Basic tools for scraping data
Data scraping development is a technical art that starts with big blunt instruments —to write, capture, parse, and store data— and later leads to surgical slicing and dicing.
Below are a few handy tools and techniques I've gathered. This is a working document that will change over time.
Narrow Google Searches
I use this trick all the time for my blog. Let's say you are looking for an article about Ruby Rake tasks on my blog. If you want to narrow the search, type this into Google.
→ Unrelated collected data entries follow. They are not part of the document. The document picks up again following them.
(** * Image classifier: persistent store, class management and the
    pausable training loop

    A shallow embedding of [storage.js] (class [StorageManager]),
    [model.js] (class [ModelManager]) and the handlers of [js/app.js]
    that drive them.

    Conventions.
    - Record keys and counters are JavaScript numbers holding integers;
      they are modelled as [Z] (IndexedDB keys) or [nat] (loop counters).
    - An object store is the list of its records in key order, which is
      the order [getAll] returns them in.
    - An awaited request that can settle either way is given its failure
      as an explicit [option Error] argument: [None] when the request
      fires [onsuccess], [Some e] when it fires [onerror].
    - The [createdAt] time stamps are written but never read and are left
      out of the records. *)

From Stdlib Require Import DecimalString DecimalNat.
From stdpp Require Import gmap strings list sorting.

Open Scope string_scope.
Open Scope list_scope.
Open Scope nat_scope.

(** ** Shared vocabulary *)

(** A JavaScript [Error]; only its [message] is ever read. *)
Record Error := mkError { message : string }.

#[global] Instance Error_eq_dec : EqDecision Error.
Proof. solve_decision. Defined.

(** How an awaited promise settles. *)
Inductive Settled (A : Type) :=
| Resolved (a : A)
| Rejected (e : Error).
Arguments Resolved {A} a.
Arguments Rejected {A} e.

Inductive ToastType := TInfo | TSuccess | TWarning | TError.

(** The two owned tensors of a run, [trainingData.xs] and
    [trainingData.ys]. *)
Inductive Tensor := Xs | Ys.

#[global] Instance Tensor_eq_dec : EqDecision Tensor.
Proof. solve_decision. Defined.

(** An entry of [modelManager.classLabels]: [{ id, name, index }]. *)
Record ClassLabel := mkLabel {
  label_id : Z;
  label_name : string;
  label_index : nat
}.

(** A JavaScript number that holds a count: a natural number, or what a
    division by zero gives. *)
Inductive Count := Finite (n : nat) | Infinity | NaN.

#[global] Instance Count_eq_dec : EqDecision Count.
Proof. solve_decision. Defined.

(** The double quote character of the template literals. *)
Definition dq : string := String (Ascii.ascii_of_nat 34) EmptyString.

(** ** storage.js *)

Module Storage.

Record ClassRec := mkClass { cls_id : Z; cls_name : string }.
Record ImageRec := mkImage { img_id : Z; img_classId : Z; img_data : string }.

(** The database: the [classes] and [images] object stores with the
    current number of their key generators ([autoIncrement: true]). *)
Record Store := mkStore {
  classes : list ClassRec;
  images : list ImageRec;
  classKey : Z;
  imageKey : Z
}.

Definition emptyStore : Store := mkStore [] [] 1 1.

(** [addClass(name)]: [store.add({ name, createdAt })]; resolves with the
    generated key. *)
Definition addClass (name : string) (fault : option Error) (db : Store)
  : Settled Z * Store :=
  match fault with
  | Some e => (Rejected e, db)
  | None =>
      let id := classKey db in
      (Resolved id,
       mkStore (classes db ++ [mkClass id name]) (images db)
               (id + 1) (imageKey db))
  end.

(** [getClasses()]: [store.getAll()]. *)
Definition getClasses (db : Store) : list ClassRec := classes db.

(** [addImage(classId, imageData)]. *)
Definition addImage (classId : Z) (imageData : string)
    (fault : option Error) (db : Store) : Settled Z * Store :=
  match fault with
  | Some e => (Rejected e, db)
  | None =>
      let id := imageKey db in
      (Resolved id,
       mkStore (classes db) (images db ++ [mkImage id classId imageData])
               (classKey db) (id + 1))
  end.

(** [getImagesByClass(classId)]: [index.getAll(classId)] on the
    [classId] index. *)
Definition getImagesByClass (classId : Z) (db : Store) : list ImageRec :=
  filter (λ img, img_classId img = classId) (images db).

(** [getAllImages()]. *)
Definition getAllImages (db : Store) : list ImageRec := images db.

(** One [store.delete(key)] request on the images store. *)
Definition deleteImageKey (db : Store) (key : Z) : Store :=
  mkStore (classes db) (filter (λ img, img_id img ≠ key) (images db))
          (classKey db) (imageKey db).

(** One [store.delete(key)] request on the classes store. *)
Definition deleteClassKey (db : Store) (key : Z) : Store :=
  mkStore (filter (λ c, cls_id c ≠ key) (classes db)) (images db)
          (classKey db) (imageKey db).

(** [deleteImagesByClass(classId)]: read the class's images, then issue
    one delete per image inside a single read-write transaction and wait
    for all of them.  A failing request aborts that transaction, so the
    step either removes every image it read or none. *)
Definition deleteImagesByClass (classId : Z) (fault : option Error)
    (db : Store) : Settled (list bool) * Store :=
  let imgs := getImagesByClass classId db in
  match fault with
  | Some e => (Rejected e, db)
  | None =>
      (Resolved ((λ _, true) <$> imgs),
       foldl (λ d img, deleteImageKey d (img_id img)) db imgs)
  end.

(** [deleteClass(id)]: first the images, then the class record, each in
    a transaction of its own.  [fault1] is the failure of the first step,
    [fault2] that of the second. *)
Definition deleteClass (id : Z) (fault1 fault2 : option Error)
    (db : Store) : Settled bool * Store :=
  match deleteImagesByClass id fault1 db with
  | (Rejected e, db1) => (Rejected e, db1)
  | (Resolved _, db1) =>
      match fault2 with
      | Some e => (Rejected e, db1)
      | None => (Resolved true, deleteClassKey db1 id)
      end
  end.

(** The value [getDataSummary()] resolves with.  [classCounts] is the
    JavaScript object used as a map from class id to a count. *)
Record Summary := mkSummary {
  numClasses : nat;
  totalImages : nat;
  classCounts : gmap Z nat;
  sumClasses : list ClassRec
}.

(** [for (const cls of classes) classCounts[cls.id] = 0] *)
Definition zeroCounts (cs : list ClassRec) : gmap Z nat :=
  foldl (λ m cls, <[cls_id cls := 0]> m) ∅ cs.

(** The body of the second loop:
    [if (classCounts[img.classId] !== undefined) classCounts[img.classId]++] *)
Definition countImage (m : gmap Z nat) (img : ImageRec) : gmap Z nat :=
  match m !! img_classId img with
  | Some n => <[img_classId img := S n]> m
  | None => m
  end.

Definition getDataSummary (db : Store) : Summary :=
  let classes := getClasses db in
  let images := getAllImages db in
  let classCounts := foldl countImage (zeroCounts classes) images in
  mkSummary (length classes) (length images) classCounts classes.

(** An image is orphaned when no class record carries its [classId]. *)
Definition orphaned (db : Store) (img : ImageRec) : Prop :=
  img_classId img ∉ (cls_id <$> classes db).

End Storage.

(** ** Events, application state and callbacks *)

(** A JavaScript number that is only passed along (losses, accuracies,
    the learning rate), kept as the bit pattern of its IEEE-754 double. *)
Record Num := mkNum { bits : Z }.

#[global] Instance Num_eq_dec : EqDecision Num.
Proof. solve_decision. Defined.

(** The [history.history] object a [fit] call resolves with.  The
    validation entries may be missing (read through [?.]). *)
Record History := mkHistory {
  h_loss : list Num;
  h_acc : list Num;
  h_val_loss : option (list Num);
  h_val_acc : option (list Num)
}.

(** The [logs] object handed to [onEpochEnd] and [onBatchEnd]; a field is
    [None] where JavaScript has [undefined]. *)
Record Logs := mkLogs {
  loss : option Num;
  acc : option Num;
  val_loss : option Num;
  val_acc : option Num
}.

#[global] Instance Logs_eq_dec : EqDecision Logs.
Proof. solve_decision. Defined.

#[global] Instance ToastType_eq_dec : EqDecision ToastType.
Proof. solve_decision. Defined.

(** What the outside world can observe, in the order it happens. *)
Inductive Event :=
| EAllocate (t : Tensor)                     (* prepareTrainingData built xs, or ys *)
| EFit (epoch : nat)                         (* this.model.fit(xs, ys, ...) is issued *)
| EBatchEnd (batch : nat) (totalBatches : Count) (logs : Logs)
                                             (* callbacks.onBatchEnd(...) *)
| EEpochEnd (epoch epochs : nat) (logs : Logs)         (* callbacks.onEpochEnd(...) *)
| ETrainingEnd (completed : bool)            (* callbacks.onTrainingEnd(...) *)
| ETrainingError (e : Error)                 (* callbacks.onTrainingError(...) *)
| EDispose (t : Tensor)                      (* trainingData.xs/ys.dispose() *)
| EToast (msg : string) (type : ToastType)   (* showToast(msg, type) *)
| EConsoleError (label : string) (e : Error) (* console.error(label, error) *)
| ETrainingUI (status : string)              (* updateTrainingUI(status) *)
| EStartTimer
| EStopTimer.

#[global] Instance Event_eq_dec : EqDecision Event.
Proof. solve_decision. Defined.

(** The [state] object of app.js.  Charts, the start time and the timer
    handle only feed the page and are not modelled. *)
Record AppState := mkApp {
  app_classes : list Storage.ClassRec;
  selectedClassId : option Z;
  app_isTraining : bool;
  app_isPaused : bool
}.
rake task site:chrisjmendez.com
This will only pick articles from my website that mention "rake" or "tasks" from within https://www.chrisjmendez.com/.
Explicit Google Searches
This example is really useful while scraping Twitter. Suppose your social media manager uses bit.ly to encode links on Twitter. Let's say that during a Downtown LA campaign, she and her team posted a handful of Tweets with the hash "#dtla2017". Weeks later, you're trying to audit the tweets and don't want to bug everyone with your inquiry. Here's how to search within Twitter for anything with a bit.ly URL and a reference to the keyword "#dtla2017".
Step 1
Suppose you want to track a Twitter contest promoted by a radio station that used bit.ly or goo.gl shortened links. You can always run this into Google Search:
Example 1
site:twitter.com intext:bit.ly "#dtla2017 *"
Example 2
site:twitter.com intext:bit.ly "classicalkusc *"
Step 2
Once you have something working, the next step would be to create a Google custom search that will convert your search results into an RSS Feed.
Step 3
You can time-box your search (and feed) by adjusting the date parameter dateRestrict=
. More ».
Google Alerts
Google alerts is still a great way to get notifications based on keywords you specify. This is especially useful when monitoring a business competitor's moves or tracking your name online.
LiveAPI
LiveAPI is pretty new, but it shows a lot of promise. It's a tool designed to help turn any public data into an API. Read this article by the brilliant @melissjs.
Yahoo Pipes Clones
Yahoo Pipes was an incredible piece of software, and although it's no longer in production, there are a few clones worth looking into.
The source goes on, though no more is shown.